**Task brief:** Whenever a line in the data holds the string "Tokens", pull that line out.

**Records to process:**
(* ===== verification/Admin.v ===== *)
(** * The administrator's API (api/admin.py)

    Tokens of the administrator: login, the check in front of every other endpoint, logout; and the
    statistics.  Argon2 is libsodium's, an argument.  How long a ping took is not modelled; the number of
    envelopes in flight, which a bounded SCAN of Redis estimates, is an argument of the statistics. *)

From Stdlib Require Import Ascii String.
From stdpp Require Import prelude gmap strings list.
From S2P Require Import Prelude Json Codec RedisStore Models Effects Crypto Config Sessions RateLimit Deps FederationClient.

#[local] Open Scope morok_scope.

(** [nacl.pwhash.verify(stored_hash, password)]: false also when it raises. *)
Class Pwhash := pwhash_verify : string -> string -> bool.

Record AdminSettings := mkAdminSettings {
  admin_username : string;
  admin_password_hash : string;
  admin_session_ttl_seconds : Z
}.

Definition _ADMIN_TOKEN_PREFIX : string := "morok:admin_session:".

Section Tokens.
  Context `{Sha256} `{Pwhash} (ad : AdminSettings).

Definition _verify_password (password stored_hash : string) : bool :=
  if String.eqb stored_hash "" then false else pwhash_verify stored_hash password.

Definition _admin_token_digest (token : string) : string := sha256_hex token.
Definition admin_key (token : string) : string := _ADMIN_TOKEN_PREFIX +:+ _admin_token_digest token.

Definition _create_admin_token (ttl_seconds : Z) : M string :=
  let! token := token_ in
  let! _ := cmd_ (set_ex (admin_key token) "1" ttl_seconds) in
  ret token.

Definition _verify_admin_token (token : string) : M bool :=
  if String.eqb token "" then ret false
  else try_except (let! n := redis_ (rcall (EXISTS (admin_key token)) as_int) in ret (negb (n =? 0)%Z)) (fun _ => ret false).

Definition require_admin (authorization : option string) : M unit :=
  match truthy authorization with
  | None => http 401 "missing_authorization"
  | Some authorization =>
      let '(scheme, token) := partition_space authorization in
      if negb (String.eqb (lower scheme) "bearer") || String.eqb token "" then http 401 "invalid_authorization_scheme"
      else
        let! ok := _verify_admin_token (strip token) in
        if negb ok then http 401 "invalid_or_expired_admin_token" else ret tt
  end.

Record AdminLoginRequest := mkAdminLogin { al_username : string; al_password : string }.
Definition valid_AdminLoginRequest (b : AdminLoginRequest) : bool :=
  (string_len (al_username b) <=? 100)%Z && (string_len (al_password b) <=? 200)%Z.

(** Both are right. *)
Definition credentials_ok (b : AdminLoginRequest) : bool :=
  String.eqb (al_username b) (admin_username ad) && _verify_password (al_password b) (admin_password_hash ad).

(** The token, and how long it lives. *)
Definition admin_login (body : AdminLoginRequest) : M (string * Z) :=
  if String.eqb (admin_username ad) "" || String.eqb (admin_password_hash ad) "" then http 503 "admin_panel_not_configured"
  else if negb (credentials_ok body) then http 401 "invalid_credentials"
  else
    let! token := _create_admin_token (admin_session_ttl_seconds ad) in
    ret (token, admin_session_ttl_seconds ad).

Definition admin_logout (authorization : option string) : M unit :=
  let! _ := require_admin authorization in
  match truthy authorization with
  | None => ret tt
  | Some authorization =>
      let token := snd (partition_space authorization) in
      if String.eqb token "" then ret tt else cmd_ (DEL [admin_key (strip token)])
  end.
End Tokens.

(** ** Statistics *)

Section Stats.
  Context `{Ipaddress} (relay_name : string).

(** [{"hostname", "up", "version"}] *)
Definition _ping_relay (hostname : string) : M (bool * json) :=
  try_except
    (let! r := _pinned_get hostname "/health" in
     match r with
     | Some r =>
         if (fst r =? 200)%Z then
           let! data := json_of r in
           match data with JObj d => ret (true, default JNull (dict_get "version" d)) | _ => raise AttributeError end
         else ret (false, JNull)
     | None => ret (false, JNull)
     end)
    (fun _ => ret (false, JNull)).

Definition count_rows {A} (p : A -> bool) (l : list A) : Z := Z.of_nat (length (List.filter p l)).
Definition user_live (u : User) : bool := bool_decide (u_deleted_at u = None).
Definition seen_after (t : Z) (u : User) : bool := match u_last_seen_at u with Some s => (t <? s)%Z | None => false end.

(** [GROUP BY created_at / 86400 ORDER BY 1] with counts.  The division of SQLAlchemy 2 is exact, so the
    groups are the seconds. *)
Fixpoint group_count (ts : list Z) : list (Z * Z) :=
  match ts with
  | [] => []
  | t :: ts' =>
      match group_count ts' with
      | (t', c) :: g => if (t =? t')%Z then (t', (c + 1)%Z) :: g else (t, 1%Z) :: (t', c) :: g
      | [] => [(t, 1%Z)]
      end
  end.
Definition series_rows (week_ago : Z) (us : list User) : list (Z * Z) :=
  group_count (order_by (fun t => t) (map u_created_at (List.filter (fun u => user_live u && (week_ago <? u_created_at u)%Z) us))).
(** [{int(d): int(c) for d, c in series_rows}] *)
Definition by_bucket (rows : list (Z * Z)) : gmap Z Z :=
  fold_left (fun m '(t, c) => <[ Z.quot t 86400 := c ]> m) rows ∅.
Definition reg_series (now : Z) (us : list User) : list (Z * Z) :=
  let today_bucket := (now / 86400)%Z in
  let buckets := by_bucket (series_rows (now - 7 * 86400) us) in
  map (fun i => let b := (today_bucket - 6 + Z.of_nat i)%Z in (- (today_bucket - b), default 0%Z (buckets !! b))%Z) (seq 0 7).

Definition fed_status_value (st : FedQueueStatus) : string :=
  match st with PENDING => "pending" | IN_FLIGHT => "in_flight" | SUCCEEDED => "succeeded" | DEAD_LETTER => "dead_letter" end.
Definition by_status (q : list FederationOutboundQueue) : list (string * Z) :=
  List.filter (fun sc => (0 <? snd sc)%Z)
    (map (fun st => (fed_status_value st, count_rows (fun r => bool_decide (fq_status r = st)) q)) [PENDING; IN_FLIGHT; SUCCEEDED; DEAD_LETTER]).
Definition minimum (l : list Z) : option Z := match l with [] => None | x :: l' => Some (fold_left Z.min l' x) end.
(** [if oldest_pending]: not for a time of zero. *)
Definition oldest_pending_age (now : Z) (q : list FederationOutboundQueue) : option Z :=
  match minimum (map fq_created_at (List.filter (fun r => bool_decide (fq_status r = PENDING)) q)) with
  | Some t => if (t =? 0)%Z then None else Some (now - t)%Z
  | None => None
  end.

Record relay_info := mkRelayInfo { ri_hostname : string; ri_up : bool; ri_version : json; ri_self : bool; ri_trusted : option bool }.
Record stats := mkStats {
  sa_generated_at : Z; sa_total : Z; sa_local : Z; sa_last_24h : Z; sa_series : list (Z * Z); sa_dau : Z; sa_mau : Z;
  sa_by_status : list (string * Z); sa_oldest_pending_age : option Z; sa_groups : Z; sa_local_groups : Z;
  sa_envelopes : option Z; sa_relays : list relay_info
}.

Fixpoint ping_all (peers : list FederationPeer) : M (list relay_info) :=
  match peers with
  | [] => ret []
  | p :: peers' =>
      let! (up, version) := _ping_relay (fp_hostname p) in
      let! rest := ping_all peers' in
      ret (mkRelayInfo (fp_hostname p) up version false (Some (fp_is_trusted p)) :: rest)
  end.

(** What the tables say at [now]; the pings are still to come. *)
Definition table_stats (now : Z) (envelopes_in_flight : option Z) (db : database) : list relay_info -> stats :=
  let us := t_users db in
  let q := t_fedqueue db in
  let day_ago := (now - 86400)%Z in
  let live_groups := List.filter (fun g => bool_decide (g_deleted_at g = None)) (t_groups db) in
  mkStats now (count_rows user_live us)
    (count_rows (fun u => user_live u && String.eqb (u_home_relay u) relay_name) us)
    (count_rows (fun u => user_live u && (day_ago <? u_created_at u)%Z) us)
    (reg_series now us) (count_rows (seen_after day_ago) us) (count_rows (seen_after (now - 30 * 86400)) us)
    (by_status q) (oldest_pending_age now q) (count_rows (fun _ => true) live_groups)
    (count_rows (fun g => bool_decide (g_home_relay g = Some relay_name)) live_groups) envelopes_in_flight.

Definition admin_stats (envelopes_in_flight : option Z) : M stats :=
  let! now := now_ in
  let! info := sql (fun db => (table_stats now envelopes_in_flight db, db)) in
  let! peers := sql (fun db => (t_peers db, db)) in
  let! relays := ping_all peers in
  ret (info (mkRelayInfo relay_name true JNull true None :: relays)).
End Stats.
Lemma put_group_ids g gl : map g_id (put_group g gl) = map g_id gl.
Proof.
  unfold put_group. rewrite map_map. apply map_ext. intros r. destruct (has_group_id (g_id g) r) eqn:E; [|done].
  by apply String.eqb_eq in E.
Qed.
Lemma put_group_in g gl r : r ∈ gl -> exists r', r' ∈ put_group g gl /\ g_id r' = g_id r /\ (r' = r \/ r' = g /\ g_id r = g_id g).
Proof.
  intros Hr. unfold put_group. exists (if has_group_id (g_id g) r then g else r). split.
  - apply list_elem_of_fmap. by exists r.
  - destruct (has_group_id (g_id g) r) eqn:E; [|by auto]. apply String.eqb_eq in E. auto.
Qed.
Lemma put_group_out g gl r' : r' ∈ put_group g gl -> (r' ∈ gl /\ g_id r' <> g_id g) \/ r' = g /\ exists r, r ∈ gl /\ g_id r = g_id g.
Proof.
  intros (r & -> & Hr)%list_elem_of_fmap. destruct (has_group_id (g_id g) r) eqn:E; apply String.eqb_eq in E || apply String.eqb_neq in E; eauto.
Qed.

**Answer for the task:**
    Tokens of the administrator: login, the check in front of every other endpoint, logout; and the
Section Tokens.
End Tokens.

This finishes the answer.